Todo arranca durante un desayuno dominical con un amigo del instituto cuando —digámoslo ya: hablando de mujeres— se me ocurre traer a colación el asunto de una mexicana de delicioso nombre, Miranda Martinelli (a partir de ahora La Martinelli), por la que en alguna primavera pasada debí sentirme atraído. «Sólo con ese nombre…», señaló mi interlocutor dando a entender cualquier cosa obscena. Y concluyó con su peculiar ironía: «Déjalo todo por amor, déjalo todo por ella.»

(Conviene apuntar que por aquel entonces atravesaba una temporada de locuacidad desmesurada, de encuentro con mi yo (con alguno de ellos), o de plenitud personal. Pero como Bruckner, tanto me apasiona la vida como para no conformarme con la felicidad.)

Y fue así, con la más peregrina de las ingeniosidades que puedan ocurrir una mañana que nace hastiada en la plaza del Dos de Mayo, que no pude evitar encontrar en el sarcasmo de su propuesta —dejar toda una vida por amor; nada más kitsch, nada de gusto peor y, sobre todo, nada más bizarro— una nueva tendencia.

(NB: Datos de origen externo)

(** * MLS-MPM particle simulation: shallow embedding and checked properties

    Source: [src/js/particle-simulation.js].

    Numeric model.  The compute kernels work on 32-bit floats and the host
    (JavaScript) side on 64-bit floats.  Both are modelled here by exact
    rationals [Q]: every arithmetic operation is the exact one, without
    rounding.  The values stored in the atomic grid cells are 32-bit signed
    integers; they are modelled by [Z] with the wrap-around of [atomicAdd]
    and the saturation of the float-to-int conversion written out.
    Transcendental functions ([sin], [cos], [sqrt]) are parameters of the
    definitions that use them.

    Undefined behaviour.  A kernel that indexes a storage buffer outside of
    its bounds, or divides by zero, has no defined result; the kernels are
    therefore functions into [option], and [None] stands for such a fault. *)

From Stdlib Require Import ZArith QArith Qround Qabs Lia Lqa.
From stdpp Require Import base list option.

Local Open Scope Z_scope.

(** ** Rationals: comparison, truncation, clamp *)

Definition Qltb (a b : Q) : bool := negb (Qle_bool b a).

(** Truncation toward zero (the rounding of a float-to-int conversion). *)
Definition Qtrunc (q : Q) : Z := Z.quot (Qnum q) (Z.pos (Qden q)).

(** Rounding to the nearest integer, ties upward. *)
Definition Qround (q : Q) : Z := Qfloor (q + (1 # 2))%Q.

Definition Qmin (a b : Q) : Q := if Qle_bool a b then a else b.
Definition Qmax (a b : Q) : Q := if Qle_bool a b then b else a.

(** [clamp(x, lo, hi) = min(max(x, lo), hi)]. *)
Definition clamp (x lo hi : Q) : Q := Qmin (Qmax x lo) hi.

(** [fract(x) = x - floor(x)]. *)
Definition fract (x : Q) : Q := (x - inject_Z (Qfloor x))%Q.

(** ** 32-bit integers *)

Definition i32_min : Z := -2147483648.
Definition i32_max : Z := 2147483647.

(** Two's complement wrap-around of an integer result. *)
Definition wrap_i32 (z : Z) : Z := (z + 2147483648) mod 4294967296 - 2147483648.

(** [int(f32)]: conversion of a float to a signed 32-bit integer, rounding
    toward zero and saturating at the ends of the integer range. *)
Definition int (f32 : Q) : Z := Z.max i32_min (Z.min i32_max (Qtrunc f32)).

(** [float(i32)]. *)
Definition float (i32 : Z) : Q := inject_Z i32.

(** ** Constants of the simulation *)

Definition maxParticles : Z := 8192 * 16.
Definition gridSize1d : Z := 64.
Definition fixedPointMultiplier : Q := 10000000.

(** ** Fixed-point codec *)

Definition encodeFixedPoint (f32 : Q) : Z := int (f32 * fixedPointMultiplier)%Q.

Definition decodeFixedPoint (i32 : Z) : Q := (float i32 / fixedPointMultiplier)%Q.

(** The codec of the specification: [encode(real) = round(real * SCALE)]. *)
Definition SCALE : Q := 10000000.
Definition spec_encode (r : Q) : Z := Qround (r * SCALE)%Q.
Definition spec_decode (i : Z) : Q := (inject_Z i / SCALE)%Q.

(** A real is in the valid range of the codec when its scaled value fits a
    signed 32-bit integer. *)
Definition codec_range (r : Q) : Prop :=
  (inject_Z i32_min <= r * fixedPointMultiplier)%Q ∧
  (r * fixedPointMultiplier <= inject_Z i32_max)%Q.

(** ** Vectors and matrices *)

Record vec3 := Vec3 { v_x : Q; v_y : Q; v_z : Q }.
Record ivec3 := IVec3 { i_x : Z; i_y : Z; i_z : Z }.
Record vec4 := Vec4 { q_x : Q; q_y : Q; q_z : Q; q_w : Q }.

(** A 3x3 matrix, stored by columns. *)
Record mat3 := Mat3 { col0 : vec3; col1 : vec3; col2 : vec3 }.

Definition vec3_splat (a : Q) : vec3 := Vec3 a a a.
Definition vec3_of_ivec3 (v : ivec3) : vec3 :=
  Vec3 (float (i_x v)) (float (i_y v)) (float (i_z v)).
(** [ivec3(v)]: componentwise conversion to integers. *)
Definition ivec3_of_vec3 (v : vec3) : ivec3 :=
  IVec3 (int (v_x v)) (int (v_y v)) (int (v_z v)).

Definition vmap (f : Q → Q) (v : vec3) : vec3 := Vec3 (f (v_x v)) (f (v_y v)) (f (v_z v)).
Definition vzip (f : Q → Q → Q) (a b : vec3) : vec3 :=
  Vec3 (f (v_x a) (v_x b)) (f (v_y a) (v_y b)) (f (v_z a) (v_z b)).

Definition vadd : vec3 → vec3 → vec3 := vzip Qplus.
Definition vsub : vec3 → vec3 → vec3 := vzip Qminus.
Definition vmul : vec3 → vec3 → vec3 := vzip Qmult.
Definition vdiv : vec3 → vec3 → vec3 := vzip Qdiv.
Definition vscale (v : vec3) (a : Q) : vec3 := vmap (λ c, c * a)%Q v.
(** [a.mul(v)] for a scalar [a]. *)
Definition smulv (a : Q) (v : vec3) : vec3 := vmap (λ c, a * c)%Q v.
Definition vadds (v : vec3) (a : Q) : vec3 := vmap (λ c, c + a)%Q v.
Definition vsubs (v : vec3) (a : Q) : vec3 := vmap (λ c, c - a)%Q v.
Definition vfract : vec3 → vec3 := vmap fract.
Definition vclamp (v lo hi : vec3) : vec3 :=
  Vec3 (clamp (v_x v) (v_x lo) (v_x hi)) (clamp (v_y v) (v_y lo) (v_y hi))
       (clamp (v_z v) (v_z lo) (v_z hi)).
Definition dot (a b : vec3) : Q := (v_x a * v_x b + v_y a * v_y b + v_z a * v_z b)%Q.
Definition cross (a b : vec3) : vec3 :=
  Vec3 (v_y a * v_z b - v_z a * v_y b)%Q
       (v_z a * v_x b - v_x a * v_z b)%Q
       (v_x a * v_y b - v_y a * v_x b)%Q.

Definition iadd (a b : ivec3) : ivec3 := IVec3 (i_x a + i_x b) (i_y a + i_y b) (i_z a + i_z b).
Definition isubs (a : ivec3) (k : Z) : ivec3 := IVec3 (i_x a - k) (i_y a - k) (i_z a - k).

Definition mat3_splat (a : Q) : mat3 := Mat3 (Vec3 a 0 0) (Vec3 0 a 0) (Vec3 0 0 a).
Definition madd (a b : mat3) : mat3 :=
  Mat3 (vadd (col0 a) (col0 b)) (vadd (col1 a) (col1 b)) (vadd (col2 a) (col2 b)).
Definition mscale (m : mat3) (a : Q) : mat3 :=
  Mat3 (vscale (col0 m) a) (vscale (col1 m) a) (vscale (col2 m) a).
Definition smulm (a : Q) (m : mat3) : mat3 :=
  Mat3 (smulv a (col0 m)) (smulv a (col1 m)) (smulv a (col2 m)).
Definition transpose (m : mat3) : mat3 :=
  Mat3 (Vec3 (v_x (col0 m)) (v_x (col1 m)) (v_x (col2 m)))
       (Vec3 (v_y (col0 m)) (v_y (col1 m)) (v_y (col2 m)))
       (Vec3 (v_z (col0 m)) (v_z (col1 m)) (v_z (col2 m))).
(** Matrix times column vector. *)
Definition mmulv (m : mat3) (v : vec3) : vec3 :=
  vadd (vadd (vscale (col0 m) (v_x v)) (vscale (col1 m) (v_y v))) (vscale (col2 m) (v_z v)).

(** Division whose divisor comes from the data: no result on zero. *)
Definition fdiv (a b : Q) : option Q :=
  if Qeq_bool b 0 then None else Some (a / b)%Q.

(** ** Buffers *)

Record Particle := mkParticle {
  position : vec3;
  velocity : vec3;
  C : mat3;
  targetPosition : vec3;
}.

(** A grid cell of [cellBuffer]: four atomic signed integers. *)
Record Cell := mkCell { cell_x : Z; cell_y : Z; cell_z : Z; cell_mass : Z }.

Inductive Field := FX | FY | FZ | FMass.

#[global] Instance Field_eq_dec : EqDecision Field.
Proof. solve_decision. Defined.

Definition get (f : Field) (c : Cell) : Z :=
  match f with FX => cell_x c | FY => cell_y c | FZ => cell_z c | FMass => cell_mass c end.

Definition set (f : Field) (v : Z) (c : Cell) : Cell :=
  match f with
  | FX => mkCell v (cell_y c) (cell_z c) (cell_mass c)
  | FY => mkCell (cell_x c) v (cell_z c) (cell_mass c)
  | FZ => mkCell (cell_x c) (cell_y c) v (cell_mass c)
  | FMass => mkCell (cell_x c) (cell_y c) (cell_z c) v
  end.

(** [buf.element(i)] for a signed index: defined inside the buffer only. *)
Definition element {A} (buf : list A) (i : Z) : option A :=
  if 0 <=? i then buf !! Z.to_nat i else None.

Definition assign {A} (buf : list A) (i : Z) (a : A) : option (list A) :=
  _ ← element buf i; Some (<[Z.to_nat i := a]> buf).

Definition atomicStore (buf : list Cell) (i : Z) (f : Field) (v : Z) : option (list Cell) :=
  c ← element buf i; assign buf i (set f v c).

Definition atomicLoad (buf : list Cell) (i : Z) (f : Field) : option Z :=
  get f <$> element buf i.

(** [atomicAdd]: integer addition with wrap-around. *)
Definition atomicAdd (buf : list Cell) (i : Z) (f : Field) (v : Z) : option (list Cell) :=
  c ← element buf i; assign buf i (set f (wrap_i32 (get f c + v)) c).

Definition gridSize : ivec3 := IVec3 gridSize1d gridSize1d gridSize1d.
Definition gridSizeUniform : vec3 := vec3_of_ivec3 gridSize.
Definition cellCount : Z := i_x gridSize * i_y gridSize * i_z gridSize.

Record Uniforms := mkUniforms {
  particleCountUniform : Z;
  dynamicViscosityUniform : Q;
  dtUniform : Q;
  gravityUniform : vec3;
  mouseRayOriginUniform : vec3;
  mouseRayDirectionUniform : vec3;
  mouseForceUniform : vec3;
  timeUniform : Q;
  turbulenceStrengthUniform : Q;
  turbulenceFreqUniform : Q;
  wave2StrengthUniform : Q;
  morphProgressUniform : Q;
  currentShapeIndexUniform : Z;
  nextShapeIndexUniform : Z;
  wave2FreqUniform : Q;
  fluidStrengthUniform : Q;
}.

(** The three shape target buffers, indexed like the particle buffer. *)
Record Targets := mkTargets {
  cubeTargetBuffer : list vec3;
  coneTargetBuffer : list vec3;
  monkeyTargetBuffer : list vec3;
}.

(** [params] and [setupUniforms]. *)
Definition params_particleCount : Z := 60000.
Definition params_gravity : Q := 0.
Definition params_turbulenceStrength : Q := 1.
Definition params_turbulenceFreq : Q := 40.
Definition params_wave2Strength : Q := 35.
Definition params_wave2Freq : Q := 3 # 4.
Definition params_viscosity : Q := 1 # 2.
Definition params_fluidStrength : Q := 1.

Definition setupUniforms : Uniforms := {|
  particleCountUniform := params_particleCount;
  dynamicViscosityUniform := params_viscosity;
  dtUniform := 1 # 60;
  gravityUniform := Vec3 0 params_gravity 0;
  mouseRayOriginUniform := Vec3 0 0 0;
  mouseRayDirectionUniform := Vec3 0 0 0;
  mouseForceUniform := Vec3 0 0 0;
  timeUniform := 0;
  turbulenceStrengthUniform := params_turbulenceStrength;
  turbulenceFreqUniform := params_turbulenceFreq;
  wave2StrengthUniform := params_wave2Strength;
  morphProgressUniform := 0;
  currentShapeIndexUniform := 0;
  nextShapeIndexUniform := 1;
  wave2FreqUniform := params_wave2Freq;
  fluidStrengthUniform := params_fluidStrength;
|}.

(** ** Loops and dispatch *)

Fixpoint LoopN {St} (n : nat) (i : Z) (body : Z → St → option St) (s : St) : option St :=
  match n with
  | O => Some s
  | S n' => s' ← body i s; LoopN n' (i + 1) body s'
  end.

(** [Loop({start, end, condition: "<"}, body)]. *)
Definition Loop {St} (start end_ : Z) (body : Z → St → option St) (s : St) : option St :=
  LoopN (Z.to_nat (end_ - start)) start body s.

(** One dispatch of a kernel: the invocations run one after the other in
    the order given by the list of instance indices. *)
Fixpoint dispatch {St} (kernel : nat → St → option St) (order : list nat) (s : St) : option St :=
  match order with
  | [] => Some s
  | instanceIndex :: rest => s' ← kernel instanceIndex s; dispatch kernel rest s'
  end.

(** [renderer.compute(kernel)] with [count] invocations, in index order. *)
Definition compute {St} (kernel : nat → St → option St) (count : Z) (s : St) : option St :=
  dispatch kernel (seq 0 (Z.to_nat count)) s.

Un plan.

Esa misma tarde, solo en el piso, me encontraba ya obnubilado ante el par de cubitos de hielo de mi Coca Cola, perdiendo a pasos agigantados el control sobre mis ideas. Algo así como el Bukowski que durante cinco minutos mira un clip, pero en mi caso, totalmente prendido de un sensual timbre latinoamericano.

Por supuesto, las dudas morales no tardaron en acaecer. ¿Se trataba mi conducta de mero consumo? Es decir, ¿acaso no era mi nuevo deseo una prolongación del afán de posesión? Como si luego de tenerlo todo no quedará más que consumir corazones; consumir personas. ¿No acababa de convertirse La Martinelli en una suerte de cubo de basura en el que volcar mis pasiones más bajas?

Discúlpenme lo reiterativo de las citas, pero es que Mark C. Taylor y Esa Saarinen hallaron de forma epigramática las peores sospechas sobre mi moral deshumanizadora con la siguiente sentencia: «El deseo no desea la satisfacción. Por el contrario, desea al deseo.»

Qué buena mierda de frase, joder. Lo que yo deseaba era desear, recuperar el malditismo que emerge cuando uno experimenta el amor no correspondido, ¿no es así? Y lo demás eran hipótesis sin ningún valor.

Pero para entonces ya estaba leyendo a Neruda con ojos acuosos y el corazón encogido. Esa es la pura verdad.